In recent times, applications are become increasingly complex and difficult to manage. Most of these complexities arise when you try to scale the applications to huge numbers. Traditional deployment methods i.e. deploying the application on VMs prove to be a bottleneck beyond a certain scale.
To alleviate the issue, many industries have migrated their applications from VMs to Kubernetes. Kubernetes is a tool, originally developed by Google, which is used today to deploy and scale applications. It was designed to run applications through multiple miro-services, which makes it easier to scale individual applications.
To understand it better, imagine you had an e-commerce website as a monolithic application i.e every component is packaged into a single application. Due to the festive season, the number of orders on the platform drastically increases. If you wished to scale the billing service of this application, every component would need to be scaled which becomes challenging as well as cost-ineffective. On the other hand, when you break the same application down into individual micro-services i.e, every component is its own self-contained application, it is much easier to scale only the billing service without touching the other applications.
In the previous blog, we covered the entire architecture of Kubernetes and all of its different components. If you wish to learn about the inner workings of Kubernetes, you can check out this blog. This blog covers the different parts of Kubernetes that are used to deploy and manage your applications. We will also explore how these components assist in the scaling of applications.
Workloads in Kubernetes
Kubernetes has several building blocks that are useful for deploying, updating, and managing your applications. These different building blocks are called Kubernetes Workloads. In total, there are 75 resources are shipped with Kubernetes. However, since Kubernetes is extensible, a lot of different custom resources can be added to the cluster using Custom Resource Definitions (CRDs)

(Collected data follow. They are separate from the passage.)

(** The static vector of [PrivateNetworks()] after its first call, which is
    the only one: it initialises [private_networks_tree]. *)
Definition PrivateNetworks : list IPNet := PrivateIPv4Networks ++ PrivateIPv6Networks.

(** [Address::IsPublic], which returns at the first private network found. *)
Definition IsPublic (a : Address) : bool :=
  negb (existsb (fun net => Contains net a) (PrivateNetworks_family (family_ a))).

End address_order.

(** ** Addresses as bit strings

    The abstract view of an address: its 128 bits in network order, most
    significant first.  A network of [bits_] bits denotes a prefix of it. *)

Definition word_bits (w : Z) : list bool :=
  map (fun i => Z.testbit w (63 - Z.of_nat i)) (seq 0 64).

Section bit_strings.
Context `{ho : HostOrder}.

Definition addr_bits (a : Address) : list bool :=
  concat (map (fun w => word_bits (ntohll w)) (u64_data a)).

Definition net_path (n : IPNet) : list bool :=
  take (Z.to_nat (bits_ n)) (addr_bits (address_ n)).

Definition addr_wf (a : Address) : Prop := Forall (in_range 64) (u64_data a).

(** A network as its constructor builds it. *)
Definition ipnet_wf (n : IPNet) : Prop :=
  addr_wf (address_ n) /\ 0 <= bits_ n /\
  n = IPNet_make (address_ n) (bits_ n) (is_addr_ n).

Lemma word_bits_length w : length (word_bits w) = 64%nat.
Proof. unfold word_bits. by rewrite length_map, length_seq. Qed.

Lemma addr_bits_length a : length (addr_bits a) = 128%nat.
Proof. unfold addr_bits, u64_data. cbn [map concat]. by rewrite !length_app, !word_bits_length. Qed.

Lemma word_bits_lookup w (i : nat) :
  (i < 64)%nat -> word_bits w !! i = Some (Z.testbit w (63 - Z.of_nat i)).
Proof.
  intros Hi. unfold word_bits. rewrite list_lookup_fmap, lookup_seq_lt by lia. done.
Qed.

Lemma take_word_bits_eq (k : nat) x y :
  (k <= 64)%nat ->
  take k (word_bits x) = take k (word_bits y) <->
  (forall i, 64 - Z.of_nat k <= i < 64 -> Z.testbit x i = Z.testbit y i).
Proof.
  intros Hk. split.
  - intros He i Hi. assert (take k (word_bits x) !! Z.to_nat (63 - i) =
      take k (word_bits y) !! Z.to_nat (63 - i)) as Hl by (by rewrite He).
    rewrite !lookup_take_lt, !word_bits_lookup in Hl by lia. injection Hl as Hl.
    by replace (63 - Z.of_nat (Z.to_nat (63 - i))) with i in Hl by lia.
  - intros Hb. apply list_eq. intros j. destruct (decide (j < k)%nat).
    + rewrite !lookup_take_lt, !word_bits_lookup by lia. f_equal. apply Hb. lia.
    + by rewrite !lookup_take_ge by lia.
Qed.

Lemma word_bits_inj x y :
  in_range 64 x -> in_range 64 y -> word_bits x = word_bits y -> x = y.
Proof.
  intros Hx Hy He. apply (words_bits_eq 64); [lia|done|done|]. intros i Hi.
  apply (take_word_bits_eq 64 x y ltac:(lia)); [|lia].
  by rewrite He.
Qed.

Lemma last_mask_testbit k i :
  0 <= k <= 64 -> 0 <= i < 64 -> Z.testbit (last_mask k) i = (64 - k <=? i).
Proof.
  intros Hk Hi. unfold last_mask. rewrite not64_spec by lia.
  change (not64 0) with (Z.ones 64). rewrite Z.shiftr_spec, testbit_ones by lia.
  destruct (Z.ltb_spec (i + k) 64), (Z.leb_spec (64 - k) i); simpl; lia.
Qed.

The custom resources are useful for developing custom plugins for Kuebenrets which add to its functionality. For example, you can have custom resources for integrating a CD pipeline or for adding certain auto-scaling capabilities.

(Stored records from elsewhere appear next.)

(* ===== verification/NRadix.v ===== *)
(** * The radix tree of networks ([NRadix.h], [NRadix.cpp])

    Nodes are addressed by the bits of a network, most significant first.
    [Insert] and [Find] are modelled as the loops of the code (a probe bit
    shifted right, pointers into the two address words and the two mask
    words, the counter [i] of exhausted words); [Insert] rebuilds the nodes
    it passes instead of writing through the pointer.  The reference
    definitions [trie_insert] and [trie_best] work on the bit string of the
    network, and the loops are proved equal to them. *)

From S2P Require Import Prelude HostOrder UMap NetAddress.

(** [nRadixNode*]: null, or a node with its value and its two children. *)
Inductive nRadixNode :=
  | nullptr
  | Node (value_ : option IPNet) (left_ right_ : nRadixNode).

Definition new_nRadixNode : nRadixNode := Node None nullptr nullptr.

Definition node_value (n : nRadixNode) : option IPNet :=
  match n with nullptr => None | Node v _ _ => v end.
Definition node_left (n : nRadixNode) : nRadixNode :=
  match n with nullptr => nullptr | Node _ l _ => l end.
Definition node_right (n : nRadixNode) : nRadixNode :=
  match n with nullptr => nullptr | Node _ _ r => r end.
Definition is_null (n : nRadixNode) : bool :=
  match n with nullptr => true | Node _ _ _ => false end.

(** [node->value_ = new IPNet(network)]. *)
Definition set_value (net : IPNet) (n : nRadixNode) : nRadixNode :=
  Node (Some net) (node_left n) (node_right n).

Kubernetes Resources vs Kubernetes Objects
Many times, the terms “Kubernetes Resources” and “Kubernetes Objects” are used interchangeably. While they are similar, there is a big difference between them. When we say “Kubernetes Object”, we are referring to the type of Kubernetes resource that can be created. We refer to it as a object, when it has not yet been created in the cluster. When the Kubernetes object is used to create a live instance of the object, it is referred to as a Kubernetes resource.

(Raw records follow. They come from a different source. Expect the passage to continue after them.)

(* ===== verification/ConnStatus.v ===== *)
(** * Connection status ([ConnStatus] of [ConnTracker.h])

    One 64-bit word: the top bit is the activity flag, the other 63 hold the
    time of the last activity in microseconds. *)

From S2P Require Import Prelude.

Record ConnStatus := mkConnStatus { status_data : Z }.

Definition kActiveFlag : Z := 1 <<. 63.

Definition MakeActive (data : Z) (active : bool) : Z :=
  if active then data |. kActiveFlag else data &. not64 kActiveFlag.

Definition ConnStatus_default : ConnStatus := mkConnStatus 0.

Definition ConnStatus_make (microtimestamp : Z) (active : bool) : ConnStatus :=
  mkConnStatus (MakeActive (u64 microtimestamp) active).

Definition LastActiveTime (s : ConnStatus) : Z := s64 (status_data s &. not64 kActiveFlag).
Definition IsActive (s : ConnStatus) : bool := negb (status_data s &. kActiveFlag =? 0).

Definition SetActive (active : bool) (s : ConnStatus) : ConnStatus :=
  mkConnStatus (MakeActive (status_data s) active).

Definition MergeFrom (s other : ConnStatus) : ConnStatus :=
  mkConnStatus (Z.max (status_data s) (status_data other)).

Definition WithStatus (s : ConnStatus) (active : bool) : ConnStatus :=
  mkConnStatus (MakeActive (status_data s) active).

Definition ConnStatus_eq (s t : ConnStatus) : bool := status_data s =? status_data t.

(** The subtraction is on [int64_t]; [afterglow_no_overflow] below shows that
    it cannot overflow for a clock reading after the epoch. *)
Definition IsInAfterglowPeriod (s : ConnStatus) (time_micros afterglow_period_micros : Z) : bool :=
  time_micros - LastActiveTime s <? afterglow_period_micros.

Definition WasRecentlyActive (s : ConnStatus) (time_micros afterglow_period_micros : Z) : bool :=
  IsActive s || IsInAfterglowPeriod s time_micros afterglow_period_micros.

(** ** The word as a flag and a time *)

Definition status_wf (s : ConnStatus) : Prop := in_range 64 (status_data s).

(** The two parts, put together. *)
Definition pack (t : Z) (active : bool) : Z := t + (if active then 2 ^ 63 else 0).

Section split.
Implicit Types (s : ConnStatus) (d : Z).

Lemma flag_clear d : in_range 64 d -> d &. not64 kActiveFlag = d mod 2 ^ 63.
Proof.
  intros Hd. apply (words_bits_eq 64); [lia| | |].
  - apply land_in_range; [lia|done|]. vm_compute. discriminate.
  - pose proof (Z.mod_pos_bound d (2 ^ 63) ltac:(lia)). unfold in_range. lia.
  - intros i Hi. rewrite Z.land_spec, not64_spec by lia. unfold kActiveFlag.
    rewrite Z.shiftl_1_l, Z.pow2_bits_eqb by lia. destruct (Z.eqb_spec 63 i) as [<-|].
    + rewrite andb_false_r, Z.mod_pow2_bits_high by lia. done.
    + rewrite andb_true_r, Z.mod_pow2_bits_low by lia. done.
Qed.

Lemma flag_test d : in_range 64 d -> negb (d &. kActiveFlag =? 0) = (2 ^ 63 <=? d).
Proof.
  intros Hd. assert (Z.testbit d 63 = (2 ^ 63 <=? d)) as <-.
  { rewrite Z.testbit_eqb by lia. destruct Hd as [Hd1 Hd2].
    destruct (Z.leb_spec (2 ^ 63) d).
    - rewrite (proj2 (Z.eqb_eq _ _)); [done|].
      assert (d / 2 ^ 63 = 1) as ->; [|done]. symmetry. apply (Z.div_unique _ _ _ (d - 2 ^ 63)); lia.
    - rewrite Z.div_small by lia. done. }
  unfold kActiveFlag. rewrite Z.shiftl_1_l. destruct (Z.testbit d 63) eqn:E.
  - apply negb_true_iff, Z.eqb_neq. intros H. apply (f_equal (fun z => Z.testbit z 63)) in H.
    by rewrite Z.land_spec, E, Z.pow2_bits_true, Z.bits_0 in H by lia.
  - apply negb_false_iff, Z.eqb_eq, Z.bits_inj'. intros i Hi.
    rewrite Z.land_spec, Z.pow2_bits_eqb, Z.bits_0 by lia.
    destruct (Z.eqb_spec 63 i) as [<-|]; [by rewrite E|by rewrite andb_false_r].
Qed.

Lemma flag_set d : in_range 64 d -> d |. kActiveFlag = pack (d mod 2 ^ 63) true.
Proof.
  intros Hd. unfold pack. rewrite <- flag_clear by done.
  rewrite Z.add_nocarry_lxor, Z.lxor_lor; unfold kActiveFlag; rewrite ?Z.shiftl_1_l.
  - apply Z.bits_inj'. intros i Hi. rewrite !Z.lor_spec, Z.land_spec, Z.pow2_bits_eqb by lia.
    destruct (Z.eqb_spec 63 i) as [<-|]; [by rewrite !orb_true_r|].
    destruct (Z.lt_ge_cases i 64).
    + rewrite not64_spec, Z.pow2_bits_false by lia. by rewrite andb_true_r.
    + by rewrite (in_range_testbit 64 d) by (lia || done).
  - apply Z.bits_inj'. intros i Hi. rewrite !Z.land_spec, Z.pow2_bits_eqb, Z.bits_0 by lia.
    destruct (Z.eqb_spec 63 i) as [<-|]; [|by rewrite andb_false_r].
    rewrite not64_spec, Z.pow2_bits_true by lia. by rewrite andb_false_r.
  - apply Z.bits_inj'. intros i Hi. rewrite !Z.land_spec, Z.pow2_bits_eqb, Z.bits_0 by lia.
    destruct (Z.eqb_spec 63 i) as [<-|]; [|by rewrite andb_false_r].
    rewrite not64_spec, Z.pow2_bits_true by lia. by rewrite andb_false_r.
Qed.

Lemma mod63_range d : 0 <= d mod 2 ^ 63 < 2 ^ 63.
Proof. apply Z.mod_pos_bound. lia. Qed.

Lemma s64_small t : 0 <= t < 2 ^ 63 -> s64 t = t.
Proof.
  intros Ht. unfold s64, wrap. rewrite Z.mod_small by lia. by rewrite (proj2 (Z.ltb_lt _ _)) by lia.
Qed.

Lemma LastActiveTime_mod s : status_wf s -> LastActiveTime s = status_data s mod 2 ^ 63.
Proof.
  intros Hs. unfold LastActiveTime. rewrite flag_clear by done. apply s64_small, mod63_range.
Qed.

Lemma IsActive_leb s : status_wf s -> IsActive s = (2 ^ 63 <=? status_data s).
Proof. intros Hs. by apply flag_test. Qed.

Lemma LastActiveTime_range s : status_wf s -> 0 <= LastActiveTime s < 2 ^ 63.
Proof. intros Hs. rewrite LastActiveTime_mod by done. apply mod63_range. Qed.

(** A status is its time and its flag. *)
Lemma status_pack s : status_wf s -> status_data s = pack (LastActiveTime s) (IsActive s).
Proof.
  intros Hs. rewrite LastActiveTime_mod, IsActive_leb by done. unfold pack.
  unfold status_wf, in_range in Hs. destruct (Z.leb_spec (2 ^ 63) (status_data s)).
  - rewrite <- (Z.mod_add (status_data s) (-1)) by lia. rewrite Z.mod_small; lia.
  - rewrite Z.mod_small; lia.
Qed.

Lemma pack_range t a : 0 <= t < 2 ^ 63 -> in_range 64 (pack t a).
Proof. unfold pack, in_range. destruct a; lia. Qed.

Lemma LastActiveTime_pack t a : 0 <= t < 2 ^ 63 -> LastActiveTime (mkConnStatus (pack t a)) = t.
Proof.
  intros Ht. rewrite LastActiveTime_mod by by apply pack_range. simpl. unfold pack. destruct a.
  - rewrite <- (Z.mod_add _ (-1)) by lia. rewrite Z.mod_small; lia.
  - rewrite Z.mod_small; lia.
Qed.

Lemma IsActive_pack t a : 0 <= t < 2 ^ 63 -> IsActive (mkConnStatus (pack t a)) = a.
Proof.
  intros Ht. rewrite IsActive_leb by by apply pack_range. simpl. unfold pack. destruct a.
  - apply Z.leb_le. lia.
  - apply Z.leb_gt. lia.
Qed.

Lemma MakeActive_pack d a : in_range 64 d -> MakeActive d a = pack (d mod 2 ^ 63) a.
Proof.
  intros Hd. destruct a; simpl; [by apply flag_set|]. rewrite flag_clear by done.
  unfold pack. lia.
Qed.

Lemma ConnStatus_make_pack t a : ConnStatus_make t a = mkConnStatus (pack (t mod 2 ^ 63) a).
Proof.
  unfold ConnStatus_make. rewrite MakeActive_pack by (apply wrap_range; lia). do 2 f_equal.
  unfold wrap. change (2 ^ 64) with (2 ^ 63 * 2). rewrite Z.rem_mul_r by lia.
  rewrite Z.mul_comm, Z.mod_add by lia. apply Z.mod_mod. lia.
Qed.

Lemma ConnStatus_make_wf t a : status_wf (ConnStatus_make t a).
Proof. rewrite ConnStatus_make_pack. apply pack_range, mod63_range. Qed.

Lemma IsActive_make t a : IsActive (ConnStatus_make t a) = a.
Proof. rewrite ConnStatus_make_pack. apply IsActive_pack, mod63_range. Qed.

Lemma LastActiveTime_make t a : 0 <= t < 2 ^ 63 -> LastActiveTime (ConnStatus_make t a) = t.
Proof.
  intros Ht. rewrite ConnStatus_make_pack, LastActiveTime_pack by apply mod63_range.
  by rewrite Z.mod_small.
Qed.

Lemma SetActive_pack a s :
  status_wf s -> SetActive a s = mkConnStatus (pack (LastActiveTime s) a).
Proof.
  intros Hs. unfold SetActive. by rewrite MakeActive_pack, LastActiveTime_mod by done.
Qed.

Lemma SetActive_wf a s : status_wf s -> status_wf (SetActive a s).
Proof. intros Hs. rewrite SetActive_pack by done. by apply pack_range, LastActiveTime_range. Qed.

Lemma IsActive_SetActive a s : status_wf s -> IsActive (SetActive a s) = a.
Proof. intros Hs. rewrite SetActive_pack by done. by apply IsActive_pack, LastActiveTime_range. Qed.

Lemma LastActiveTime_SetActive a s : status_wf s -> LastActiveTime (SetActive a s) = LastActiveTime s.
Proof. intros Hs. rewrite SetActive_pack by done. by apply LastActiveTime_pack, LastActiveTime_range. Qed.

Lemma MergeFrom_wf s t : status_wf s -> status_wf t -> status_wf (MergeFrom s t).
Proof. unfold status_wf, in_range. simpl. lia. Qed.

Lemma status_ext s t :
  status_wf s -> status_wf t -> LastActiveTime s = LastActiveTime t -> IsActive s = IsActive t -> s = t.
Proof.
  intros Hs Ht Hl Ha. destruct s as [d], t as [e]. f_equal.
  apply status_pack in Hs, Ht. simpl in *. congruence.
Qed.

Lemma IsActive_cleared s : IsActive (SetActive false s) = false.
Proof.
  unfold IsActive, SetActive, MakeActive. cbn [status_data]. rewrite <- Z.land_assoc.
  change (not64 kActiveFlag &. kActiveFlag) with 0. by rewrite Z.land_0_r.
Qed.

Lemma LastActiveTime_cleared s : LastActiveTime (SetActive false s) = LastActiveTime s.
Proof.
  unfold LastActiveTime, SetActive, MakeActive. cbn [status_data].
  by rewrite <- Z.land_assoc, Z.land_diag.
Qed.

(** The subtraction of [IsInAfterglowPeriod] stays in [int64_t]. *)
Lemma afterglow_no_overflow s t :
  status_wf s -> 0 <= t < 2 ^ 63 -> - 2 ^ 63 < t - LastActiveTime s < 2 ^ 63.
Proof. intros Hs%LastActiveTime_range Ht. lia. Qed.

Lemma afterglow_monotone s t t' p :
  t' <= t -> IsInAfterglowPeriod s t p = true -> IsInAfterglowPeriod s t' p = true.
Proof. unfold IsInAfterglowPeriod. rewrite !Z.ltb_lt. lia. Qed.

End split.

#[export] Hint Resolve ConnStatus_make_wf SetActive_wf MergeFrom_wf : collector.

(** ** Properties *)

(** Merging two statuses keeps the flag and the most recent time of the
    side that dominates: the result is active iff one of the two is; its time
    is the latest time among the active ones when there is one, and the latest
    of both times otherwise. *)
Theorem MergeFrom_spec s t :
  status_wf s -> status_wf t ->
  IsActive (MergeFrom s t) = IsActive s || IsActive t /\
  LastActiveTime (MergeFrom s t) =
    if Bool.eqb (IsActive s) (IsActive t) then Z.max (LastActiveTime s) (LastActiveTime t)
    else if IsActive s then LastActiveTime s else LastActiveTime t.
Proof.
  intros Hs Ht. pose proof (status_pack s Hs) as Es. pose proof (status_pack t Ht) as Et.
  pose proof (LastActiveTime_range s Hs). pose proof (LastActiveTime_range t Ht).
  assert (MergeFrom s t = mkConnStatus (pack
    (if Bool.eqb (IsActive s) (IsActive t) then Z.max (LastActiveTime s) (LastActiveTime t)
     else if IsActive s then LastActiveTime s else LastActiveTime t)
    (IsActive s || IsActive t))) as ->.
  { unfold MergeFrom. f_equal. rewrite Es, Et. unfold pack.
    destruct (IsActive s), (IsActive t); simpl; lia. }
  split; [apply IsActive_pack|apply LastActiveTime_pack];
    destruct (IsActive s), (IsActive t); simpl; lia.
Qed.

Lemma MergeFrom_spec_witness :
  IsActive (MergeFrom (ConnStatus_make 5 true) (ConnStatus_make 9 false)) = true /\
  LastActiveTime (MergeFrom (ConnStatus_make 5 true) (ConnStatus_make 9 false)) = 5.
Proof.
  destruct (MergeFrom_spec (ConnStatus_make 5 true) (ConnStatus_make 9 false)) as [H1 H2].
  - apply ConnStatus_make_wf.
  - apply ConnStatus_make_wf.
  - split; [rewrite H1|rewrite H2]; vm_compute; reflexivity.
Defined.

A good analogy to understand this is that of a restaurant. When you get the menu in a restaurant, you have several different options to select from. These different options to select from are similar to the Kubernetes objects. Once you place your order, and the food has been prepared, it then becomes a Kubernetes resource.
Different Workloads in Kubernetes
Within Kubernetes, there are many different types of Workloads available. As we discussed earlier, Kubernetes has a total of 75 different resources. You can see all these resources by running the below command
kubectl api-resources
Every Kubernetes resource has a certain function. Some workloads might work in combination with several different workloads. Let us look at some of these Kubernetes resources that you will have to use in everyday activities.
Pods
A pod is the smallest deployable Kubernetes unit. Inside a pod, all the applications run as containers. Pods are a wrapper unit around the containers. Inside a pod, there can exist multiple containers. Every container that is inside the pod will share the same network, storage, system resources, and specific configuration on how to run the pods.
Under the hood, a container uses the Linux kernel’s functionality of namespaces and cgroups for creating a layer of isolation. A pod creates its isolation similarly, with a key difference that the containers in the pod share the same network namespace.
A Kubernetes pod is used in two main ways
- Pods with single containers: When deploying applications in Kubernetes, the most common deployment method is to run a single container in a pod. It is recommended to run only a single container in a pod as the single container can utilize all the pod’s resources and it is not shared with other containers. In this case, you can think of the pod as a wrapper around a single container.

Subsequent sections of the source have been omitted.